Natural Language Processing(NLP) is the latest technology used to enhance computers to comprehend the human’s natural language. It relates to the interaction between computers and human using the natural language. The concern of NLP is to read, decipher, and understand human languages in a technical manner which is of great value. Most techniques are used to decipher depending on machine learning. It is generally considered a difficult task to interpret the nature of human language.
There are primarily two components of NLP
Natural Language Understanding (NLU)
Natural Language Generation (NLG)
NLU is the mapping of natural language and representing it while NLG is producing meaningful sentences in natural language. While the natural language is rich in its crude form it is extremely difficult to form a structure or represent it in sentences.
NLP calls for applying algorithms to distinguish and retrieve the natural language rules that are the unstructured and converted into a known form that computers can understand. When the data in the form of text is provided, the computer implement algorithms to retrieve the exact meaning and assemble the essential data from them. Sometimes, the computer may fail to understand the meaning of a sentence provided leading to wrong results.
NLP is under several technological experiments and researches which is not wholly perfect. Syntax and semantic interpretation and analysis are two main techniques implemented in natural language processing. Semantic analysis is quite difficult to challenge for NLP. Some other difficulties include the abstract use of language which is extremely tricky and difficult for programs to understand. Some topics usually require an understanding of the words and phrases used. There are forms, context and the way they are being used. These are the challenges that are complex and complicated for NLP. It also faces a challenge when the way of the language used is constantly changing and the usage of language.
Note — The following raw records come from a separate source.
(* ===== verification/MLDSAFacts.v ===== *)
(** * The links of ML-DSA keys are permanent

    Whatever the transactions of a block request, what is pending can be saved, and
    the collection keeps one hash for a legacy key and one legacy key for a hash. *)

From S2P Require Import Prelude ConsensusRules Consensus Gas Evaluation MLDSA.
Import MLDSAPublicKeyRepository MLDSALinks.

Definition link (k : IMLDSAPublicKey) : bytes * bytes := (hashedPublicKey k, legacyPublicKey k).

Definition linked (ds : docs) (hashed legacy : bytes) : Prop := (hashed, legacy) ∈ link <$> ds.

(** A hash has one legacy key and a legacy key one hash. *)
Definition docs_ok (ds : docs) : Prop :=
  NoDup (hashedPublicKey <$> ds) ∧ NoDup (legacyPublicKey <$> ds).

Lemma linked_spec ds hashed legacy :
  linked ds hashed legacy ↔ ∃ d, d ∈ ds ∧ hashedPublicKey d = hashed ∧ legacyPublicKey d = legacy.
Proof.
  unfold linked, link. rewrite list_elem_of_fmap. split.
  - intros (d & [= -> ->] & Hd). by exists d.
  - intros (d & Hd & <- & <-). by exists d.
Qed.

Lemma docs_ok_eq ds d d' :
  docs_ok ds → d ∈ ds → d' ∈ ds →
  (hashedPublicKey d = hashedPublicKey d' ∨ legacyPublicKey d = legacyPublicKey d') → d = d'.
Proof.
  intros [Hh Hl] (i & Hi)%list_elem_of_lookup (j & Hj)%list_elem_of_lookup [E|E]; assert (i = j) as ->; try congruence.
  - eapply (NoDup_lookup _ _ _ (hashedPublicKey d) Hh); rewrite list_lookup_fmap; [by rewrite Hi|by rewrite Hj, E].
  - eapply (NoDup_lookup _ _ _ (legacyPublicKey d) Hl); rewrite list_lookup_fmap; [by rewrite Hi|by rewrite Hj, E].
Qed.

Lemma findOne_some (P : IMLDSAPublicKey → Prop) `{∀ k, Decision (P k)} ds i d :
  findOne P ds = Some (i, d) → ds !! i = Some d ∧ P d ∧ d ∈ ds.
Proof. intros Hf. apply list_find_Some in Hf as (Hi & HP & _). split; [done|]. split; [done|]. by eapply list_elem_of_lookup_2. Qed.

Lemma findOne_none (P : IMLDSAPublicKey → Prop) `{∀ k, Decision (P k)} ds d : findOne P ds = None → d ∈ ds → ¬ P d.
Proof. intros Hf Hd. apply list_find_None in Hf. rewrite Forall_forall in Hf. by apply Hf. Qed.

(** *** Saving *)

(** An update that the collection can take: a new link, or the exposure of one. *)
Definition admissible (u : MLDSAUpdateData) (ds : docs) : Prop :=
  (∀ d, d ∈ ds → hashedPublicKey d ≠ hashedPublicKey (data u) ∧ legacyPublicKey d ≠ legacyPublicKey (data u)) ∨
  (exposePublicKey u = true ∧ ∃ d, d ∈ ds ∧ matches (data u) d ∧ level d = level (data u)).

Lemma insertOne_spec k ds :
  docs_ok ds → (∀ d, d ∈ ds → hashedPublicKey d ≠ hashedPublicKey k ∧ legacyPublicKey d ≠ legacyPublicKey k) →
  insertOne k ds = Ok (ds ++ [k]) ∧ docs_ok (ds ++ [k]).
Proof.
  intros [Hh Hl] Hk. unfold insertOne. rewrite decide_False.
  - split; [done|]. unfold docs_ok. rewrite !fmap_app. split; apply NoDup_app; (split; [done|]);
      (split; [|apply NoDup_singleton]); intros x Hx ->%list_elem_of_singleton;
      apply list_elem_of_fmap in Hx as (d & E & Hd); by destruct (Hk d Hd).
  - intros (d & Hd & [E|E])%Exists_exists; by destruct (Hk d Hd).
Qed.

Lemma expose_fields k d :
  link (expose k d) = link d ∧ hashedPublicKey (expose k d) = hashedPublicKey d ∧
  legacyPublicKey (expose k d) = legacyPublicKey d ∧ tweakedPublicKey (expose k d) = tweakedPublicKey d ∧
  level (expose k d) = level d.
Proof. done. Qed.

(** The collection [ds'] is [ds] with the update, whose link is [link (data u)]. *)
Record absorbed (u : MLDSAUpdateData) (ds ds' : docs) : Prop := {
  ab_ok : docs_ok ds';
  ab_keeps d : d ∈ ds → ∃ d', d' ∈ ds' ∧ link d' = link d ∧ level d' = level d;
  ab_from d' : d' ∈ ds' → (link d', tweakedPublicKey d') = (link (data u), tweakedPublicKey (data u)) ∨
    ∃ d, d ∈ ds ∧ (link d', tweakedPublicKey d') = (link d, tweakedPublicKey d);
  ab_has : ∃ d', d' ∈ ds' ∧ link d' = link (data u) ∧ publicKey d' = publicKey (data u);
  ab_other u' : admissible u' ds → hashedPublicKey (data u') ≠ hashedPublicKey (data u) →
    legacyPublicKey (data u') ≠ legacyPublicKey (data u) → admissible u' ds'
}.

Lemma insert_absorbed u ds :
  docs_ok ds →
  (∀ d, d ∈ ds → hashedPublicKey d ≠ hashedPublicKey (data u) ∧ legacyPublicKey d ≠ legacyPublicKey (data u)) →
  ∃ ds', insertOne (data u) ds = Ok ds' ∧ absorbed u ds ds'.
Proof.
  intros Hds Hnew. destruct (insertOne_spec (data u) ds Hds Hnew) as [-> Hok]. eexists. split; [done|]. split; [done|..].
  - intros d Hd. exists d. rewrite elem_of_app. auto.
  - intros d' [Hd| ->%list_elem_of_singleton]%elem_of_app; [right; by exists d'|by left].
  - exists (data u). rewrite elem_of_app, list_elem_of_singleton. auto.
  - intros u' [Hn|(He & d & Hd & Hm)] H1 H2; [left|right].
    + intros d [Hd| ->%list_elem_of_singleton]%elem_of_app; [by apply Hn|done].
    + split; [done|]. exists d. rewrite elem_of_app. auto.
Qed.

Lemma insert_expose_fmap {B} (f : IMLDSAPublicKey → B) k d (ds : docs) i :
  ds !! i = Some d → f (expose k d) = f d → f <$> <[i:=expose k d]> ds = f <$> ds.
Proof. intros Hi Hf. rewrite list_fmap_insert, Hf. apply list_insert_id. by rewrite list_lookup_fmap, Hi. Qed.

Lemma insert_expose_keeps k d (ds : docs) i x :
  ds !! i = Some d → x ∈ ds →
  ∃ x', x' ∈ <[i:=expose k d]> ds ∧ link x' = link x ∧ level x' = level x ∧ tweakedPublicKey x' = tweakedPublicKey x.
Proof.
  intros Hi (j & Hj)%list_elem_of_lookup. pose proof (lookup_lt_Some _ _ _ Hi). destruct (decide (i = j)) as [<-|Hne].
  - exists (expose k d). assert (x = d) as -> by congruence. split; [|done].
    eapply list_elem_of_lookup_2. by apply list_lookup_insert_eq.
  - exists x. split; [|done]. eapply list_elem_of_lookup_2. by rewrite list_lookup_insert_ne by done.
Qed.

Lemma expose_absorbed u (ds : docs) i d :
  docs_ok ds → ds !! i = Some d → matches (data u) d → absorbed u ds (<[i:=expose (data u) d]> ds).
Proof.
  intros [Hh Hl] Hi (Eh & El & Et). pose proof (lookup_lt_Some _ _ _ Hi) as Hlt.
  assert (∀ x', x' ∈ <[i:=expose (data u) d]> ds → x' = expose (data u) d ∨ x' ∈ ds) as Hfrom.
  { intros x' (j & Hj)%list_elem_of_lookup. apply list_lookup_insert_Some in Hj as [(<- & <- & _)|(_ & Hj)]; [by left|].
    right. by eapply list_elem_of_lookup_2. }
  split.
  - split; by rewrite (insert_expose_fmap _ _ d).
  - intros x Hx. destruct (insert_expose_keeps (data u) d ds i x Hi Hx) as (x' & ? & ? & ? & _). by exists x'.
  - intros x' [->|Hx]%Hfrom; [left; unfold link; cbn; by rewrite Eh, El, Et|right; by exists x'].
  - exists (expose (data u) d). split; [|unfold link; cbn; by rewrite Eh, El].
    eapply list_elem_of_lookup_2. by apply list_lookup_insert_eq.
  - intros u' [Hn|(He' & d' & Hd' & (M1 & M2 & M3) & Hl')] H1 H2; [left|right].
    + intros x' [->|Hx]%Hfrom; [cbn; rewrite Eh, El; by split|by apply Hn].
    + split; [done|]. destruct (insert_expose_keeps (data u) d ds i d' Hi Hd') as (x' & Hx' & [= E1 E2] & E3 & E4).
      exists x'. split; [done|]. unfold matches. rewrite E1, E2, E3, E4. by split.
Qed.

Lemma operation_spec u ds : docs_ok ds → admissible u ds → ∃ ds', operation u ds = Ok ds' ∧ absorbed u ds ds'.
Proof.
  intros Hds Hu. unfold operation, updateOne. destruct Hu as [Hnew|(He & d0 & Hd0 & Hm0 & _)].
  - destruct (exposePublicKey u); [|by apply insert_absorbed].
    destruct (findOne (matches (data u)) ds) as [[i d]|] eqn:E; [|by apply insert_absorbed].
    apply findOne_some in E as (_ & (Eh & _ & _) & Hd). by destruct (Hnew d Hd).
  - rewrite He. destruct (findOne (matches (data u)) ds) as [[i d]|] eqn:E.
    + apply findOne_some in E as (Hi & Hm & Hd). eexists. split; [done|]. by apply expose_absorbed.
    + exfalso. by apply (findOne_none _ _ _ E Hd0).
Qed.

(** Updates of different keys, each of which can be taken, are all taken. *)
Lemma bulkWrite_spec l ds :
  docs_ok ds → NoDup (hashedPublicKey ∘ data <$> l) → NoDup (legacyPublicKey ∘ data <$> l) →
  (∀ u, u ∈ l → admissible u ds) →
  ∃ ds', bulkWrite l ds = (ds', Ok tt) ∧ docs_ok ds' ∧
    (∀ d, d ∈ ds → ∃ d', d' ∈ ds' ∧ link d' = link d ∧ level d' = level d) ∧
    (∀ h g, linked ds' h g ↔ linked ds h g ∨ ∃ u, u ∈ l ∧ link (data u) = (h, g)) ∧
    ∀ d', d' ∈ ds' → (∃ d, d ∈ ds ∧ (link d', tweakedPublicKey d') = (link d, tweakedPublicKey d)) ∨
      ∃ u, u ∈ l ∧ (link d', tweakedPublicKey d') = (link (data u), tweakedPublicKey (data u)).
Proof.
  revert ds. induction l as [|u l IH]; intros ds Hds; cbn [bulkWrite].
  - intros _ _ _. exists ds. split; [done|]. split; [done|]. split; [by intros d Hd; exists d|].
    split; [|intros d Hd; left; by exists d].
    intros h g. split; [by left|]. intros [?|(u & ?%elem_of_nil & _)]; done.
  - intros [Hh Hhs]%NoDup_cons [Hl Hls]%NoDup_cons Hadm.
    destruct (operation_spec u ds Hds (Hadm u ltac:(left))) as (ds1 & -> & [A1 A2 A3 A4 A5]).
    destruct (IH ds1 A1 Hhs Hls) as (ds2 & -> & B1 & B2 & B3 & B4).
    { intros u' Hu'. apply A5; [apply Hadm; by right|..]; intros E.
      - apply Hh, list_elem_of_fmap. exists u'. by split; [symmetry; exact E|].
      - apply Hl, list_elem_of_fmap. exists u'. by split; [symmetry; exact E|]. }
    exists ds2. split; [done|]. split; [done|]. split.
    + intros d (d1 & H1 & E1 & L1)%A2. destruct (B2 d1 H1) as (d2 & H2 & E2 & L2). exists d2.
      split; [done|]. by rewrite E2, L2.
    + split; [|intros d2 [(d1 & H1 & E1)|(u' & Hu' & E)]%B4;
        [rewrite E1; destruct (A3 d1 H1) as [E|(d & Hd & E)]; [right; exists u; by split; [left|]|left; by exists d]
        |right; exists u'; by split; [right|]]].
      intros h g. rewrite B3, !linked_spec. split.
      * intros [(d1 & Hd1 & <- & <-)|(u' & Hu' & E)]; [|right; exists u'; split; [by right|done]].
        destruct (A3 d1 Hd1) as [[= E1 E2 _]|(d & Hd & [= -> -> _])]; [right; exists u; split; [left|by unfold link; rewrite E1, E2]|left; by exists d].
      * intros [(d & Hd & <- & <-)|(u' & [->|Hu']%elem_of_cons & E)]; [left|left|right; by exists u'].
        -- destruct (A2 d Hd) as (d1 & Hd1 & [= E1 E2] & _). by exists d1.
        -- destruct A4 as (d1 & Hd1 & E1 & _). rewrite E in E1. injection E1 as E1 E2. by exists d1.
Qed.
Major NLP researches are often broken down into sub forms and easier tasks. For instance, Google Translator is one of the few examples which can translate speech to desired speech directly by operating on spectrograms without the intermediate steps and of speech to text and text to speech. A few other examples like Amazon Web Services, Microsoft Azure, and Google Cloud offer natural language processing services of a different kind also with speech recognition and language translation services. These are some of the best generic NLP models, found in customized NLP.